Convicto, confeso y culpable de asesinato
Las tres 'ces', como sus iniciales, cayeron sobre Celso Cifuentes Cabeza, acusado de matar en Oviedo a un registrador de la propiedad
Domingo, 3 de septiembre 2023, 00:53
Le pillaron, a punto de cumplirse un mes del crimen, tan tranquilo, merodeando por el Frontón del Piles y mirando los partidos de pelota. La historia que trae a C. C. C., Celso Cifuentes Cabeza, a estas páginas ya se la he contado alguna vez. Hace una década, concretamente, en los 'Crímenes de Ayer'. En nuestra hemeroteca digital la pueden encontrar. Resumiéndolo mucho, ocurrió que a mediados de agosto de 1923 apareció un hombre muerto en las inmediaciones de la Ciudad Jardín de Oviedo. Vestía con un traje color café con etiqueta de 'El Águila', un establecimiento gijonés. Las investigaciones concluyeron que se trataba de Javier García, un registrador de la propiedad de 50 años con una curiosa afición: construir una máquina de movimiento perpetuo para la cual solo le hacía falta la dinamo que ese día había ido a comprar a la capital.
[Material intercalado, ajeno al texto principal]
(** ** Arithmetic of regions *)

Lemma ctz_from_spec x : forall fuel i, 0 <= i -> let j := ctz_from fuel i x in
  i <= j <= i + Z.of_nat fuel /\ (forall b, i <= b < j -> Z.testbit x b = false) /\ (j < i + Z.of_nat fuel -> Z.testbit x j = true).
Proof.
  induction fuel as [|fuel IH]; intros i Hi; cbn [ctz_from]; [split; [lia|split; [|lia]]; intros b Hb; lia|].
  destruct (Z.testbit x i) eqn:E; [split; [lia|split; [intros b Hb; lia|done]]|].
  destruct (IH (i + 1) ltac:(lia)) as (H1 & H2 & H3). split; [lia|]. split; [|intros Hj; apply H3; lia].
  intros b Hb. destruct (decide (b = i)) as [->|]; [done|apply H2; lia].
Qed.
Lemma ctz_spec x : 0 <= x < 2 ^ 32 -> 0 <= ctz x <= 32 /\ (2 ^ ctz x | x) /\ (x = 0 -> ctz x = 32) /\ (0 < x -> ctz x < 32 /\ 2 ^ ctz x <= x).
Proof.
  intros Hx. unfold ctz. destruct (ctz_from_spec x 32 0 ltac:(lia)) as (H1 & H2 & H3). set (j := ctz_from 32 0 x) in *. clearbody j.
  change (0 + Z.of_nat 32) with 32 in *. assert (Hd : (2 ^ j | x)).
  { exists (Z.shiftr x j). rewrite Z.shiftr_div_pow2 by lia. apply Z.bits_inj'. intros b Hb.
    rewrite <- Z.shiftr_div_pow2, <- Z.shiftl_mul_pow2, Z.shiftl_spec by lia.
    destruct (decide (b < j)); [rewrite H2, Z.testbit_neg_r by lia; done|]. rewrite Z.shiftr_spec by lia. f_equal. lia. }
  split; [lia|]. split; [done|]. split.
  { intros ->. destruct (decide (j < 32)) as [Hj|]; [|lia]. specialize (H3 Hj). by rewrite Z.testbit_0_l in H3. }
  intros Hp. assert (Hj : j < 32).
  { destruct (decide (j < 32)); [done|]. assert (j = 32) as -> by lia. destruct Hd as [q Hq]. lia. }
  split; [done|]. by apply Z.divide_pos_le.
Qed.
Lemma find_subregion_spec max target aligned size : max <= 2 ^ 29 -> forall fuel k s c o, 0 <= k ->
  find_subregion fuel (2 ^ k) max target aligned size = (s, c, o) -> c <> 0 ->
  exists j, k <= j /\ s = 2 ^ j /\ s <= max /\ target mod s = 0 /\ c = u32 (size + s - 1) / s /\ o = u32 (target - aligned) / s /\ u32 (c + o) <= 8.
Proof.
  intros Hmax. induction fuel as [|fuel IH]; intros k s c o Hk; cbn [find_subregion]; [congruence|].
  destruct (Z.leb_spec (2 ^ k) max) as [Hle|]; [|congruence].
  assert (En : u32 (Z.shiftl (2 ^ k) 1) = 2 ^ (k + 1)).
  { rewrite Z.shiftl_mul_pow2, <- Z.pow_add_r by lia. apply u32_id. split; [apply Z.pow_nonneg; lia|]. rewrite Z.pow_add_r by lia. lia. }
  rewrite En. assert (Hnext : find_subregion fuel (2 ^ (k + 1)) max target aligned size = (s, c, o) -> c <> 0 ->
    exists j, k <= j /\ s = 2 ^ j /\ s <= max /\ target mod s = 0 /\ c = u32 (size + s - 1) / s /\ o = u32 (target - aligned) / s /\ u32 (c + o) <= 8).
  { intros E Hc. destruct (IH (k + 1) s c o ltac:(lia) E Hc) as (j & Hj & H). exists j. split; [lia|done]. }
  destruct (Z.eqb_spec (target mod 2 ^ k) 0) as [Et|]; [|done]. cbv zeta. destruct (Z.ltb_spec 8 (u32 (u32 (size + 2 ^ k - 1) / 2 ^ k + u32 (target - aligned) / 2 ^ k))); [done|].
  intros [= <- <- <-] _. exists k. done.
Qed.
Lemma zoom_out_spec target size : 0 <= target < 2 ^ 32 -> forall fuel aligned s0 m0 al s c o, 0 <= aligned <= target ->
  zoom_out fuel target size aligned s0 m0 = Some (al, s, c, o) -> c <> 0 ->
  0 <= al <= target /\ exists j, 5 <= j /\ s = 2 ^ j /\ s <= size /\ s <= 2 ^ 29 /\ (8 * s | al) /\ target mod s = 0 /\ c = u32 (size + s - 1) / s /\
    o = u32 (target - al) / s /\ u32 (c + o) <= 8.
Proof.
  intros Ht. induction fuel as [|fuel IH]; intros aligned s0 m0 al s c o Ha; cbn [zoom_out]; [done|].
  destruct (ctz_spec aligned ltac:(lia)) as (Hp & Hd & Hzero & Hpos). set (p := ctz aligned) in *. clearbody p.
  set (asz := u32 (2 ^ p)). assert (Hasz : (aligned = 0 /\ asz = 0) \/ (0 < aligned /\ asz = 2 ^ p /\ p < 32)).
  { unfold asz. destruct (decide (aligned = 0)) as [->|]; [left; split; [done|]|right; split; [lia|]].
    - by rewrite Hzero.
    - destruct (Hpos ltac:(lia)) as [Hp32 _]. split; [|done]. apply u32_id. split; [apply Z.pow_nonneg; lia|apply Z.pow_lt_mono_r; lia]. }
  clearbody asz. set (m1 := if asz =? 0 then 2 ^ 29 else Z.shiftr asz 3). set (m2 := if size <? m1 then size else m1).
  assert (Hm1 : m1 <= 2 ^ 29).
  { unfold m1. destruct (Z.eqb_spec asz 0); [done|]. rewrite Z.shiftr_div_pow2 by lia. change (2 ^ 29) with (2 ^ 32 / 2 ^ 3).
    apply Z.div_le_mono; [done|]. destruct Hasz as [[_ ?]|(_ & -> & _)]; [lia|apply Z.pow_le_mono_r; lia]. }
  assert (Hm2 : m2 <= m1 /\ m2 <= size \/ size < m1 /\ m2 = size) by (unfold m2; destruct (Z.ltb_spec size m1); lia).
  destruct (find_subregion 32 32 m2 target aligned size) as [[fs fc] fo] eqn:Ef.
  pose proof (find_subregion_spec m2 target aligned size ltac:(lia) 32 5 fs fc fo ltac:(lia) Ef) as Hf.
  assert (Hstay : fc <> 0 -> 0 <= aligned <= target /\ exists j, 5 <= j /\ fs = 2 ^ j /\ fs <= size /\ fs <= 2 ^ 29 /\ (8 * fs | aligned) /\ target mod fs = 0 /\
    fc = u32 (size + fs - 1) / fs /\ fo = u32 (target - aligned) / fs /\ u32 (fc + fo) <= 8).
  { intros Hc. destruct (Hf Hc) as (j & Hj & -> & Hle & Hrest). split; [done|]. exists j. split; [done|]. split; [done|]. split; [lia|]. split; [lia|]. split; [|done].
    destruct Hasz as [[-> _]|(Hap & -> & Hp32)]; [apply Z.divide_0_r|]. etrans; [|exact Hd]. change 8 with (2 ^ 3). rewrite <- Z.pow_add_r by lia.
    assert (Hjp : 3 + j <= p).
    { unfold m1 in *. rewrite (proj2 (Z.eqb_neq (2 ^ p) 0)) in * by (apply Z.pow_nonzero; lia). rewrite Z.shiftr_div_pow2 in * by lia.
      destruct (decide (3 <= p)) as [H3|H3].
      - rewrite <- Z.pow_sub_r in * by lia. assert (2 ^ j <= 2 ^ (p - 3)) by lia. apply Z.pow_le_mono_r_iff in H; lia.
      - assert (2 ^ p < 2 ^ 3) by (apply Z.pow_lt_mono_r; lia). rewrite Z.div_small in * by (split; [apply Z.pow_nonneg; lia|done]).
        assert (0 < 2 ^ j) by (apply Z.pow_pos_nonneg; lia). lia. }
    exists (2 ^ (p - (3 + j))). rewrite <- Z.pow_add_r by lia. f_equal. lia. }
  assert (Hnext : 0 <= u32 (aligned - asz) <= target).
  { destruct Hasz as [[-> ->]|(Hap & -> & Hp32)]; [change (u32 (0 - 0)) with 0; lia|]. destruct (Hpos Hap) as [_ Hle].
    assert (0 < 2 ^ p) by (apply Z.pow_pos_nonneg; lia). rewrite u32_id by lia. lia. }
  destruct ((size <=? asz) || (asz =? 0)).
  - destruct (Z.eqb_spec fc 0) as [->|Hc].
    + destruct (negb (m2 =? size)); cbn [andb]; [intros H Hc; by apply (IH _ _ _ _ _ _ _ Hnext H)|congruence].
    + cbn [andb]. intros [= <- <- <- <-] _. by apply Hstay.
  - change (0 =? 0) with true. cbn [andb]. destruct (negb (m0 =? size)); [intros H Hc; by apply (IH _ _ _ _ _ _ _ Hnext H)|congruence].
Qed.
Acompañado de Cifuentes, este le había asegurado poder conseguirle a buen precio la ansiada dinamo, pero, por el camino, le mató y se dio 'el piro'. Ahora hace un siglo, el jefe de la Guardia Municipal gijonesa, Urbano Zarracina, y el cabo Sabino Fernández consiguieron detener a Cifuentes, quien al percibir su presencia había ido corriendo a esconderse «en los prados próximos» al Frontón, «ocultándose entre los maizales». Para prenderle se necesitó la ayuda de seis soldados «que en traje de paseo transitaban por la llamada Carretera Nueva». Así de escurridizo era C. C. C., que hasta de esas se zafó. Fue detenido, por fin, en el merendero 'Espicha', propiedad de Manuel Rubiera, poco más allá.
Queso y vaso de vino
Resignado, tal vez, con su suerte; dando cuenta de un queso y un vaso de vino que siguió sorbiendo, pausado, ante los agentes. Ese día, ya preso, también confesó. A su manera: dijo que había discutido con García no por dinero, ni con la intención de robar, sino porque este, al ir «a hacer una necesidad fisiológica», «me hizo unas ciertas preposiciones (sic). Entonces yo me resistí, y él me ofreció 13 duros. Se los rechacé, en un principio, pero luego, los admití (...) Forcejeamos, y el cayó al suelo». Lo mató, sí, pero insistió en que los duros eran suyos. Nadie le creyó. Meses después le cayó la perpetua. Triste vida.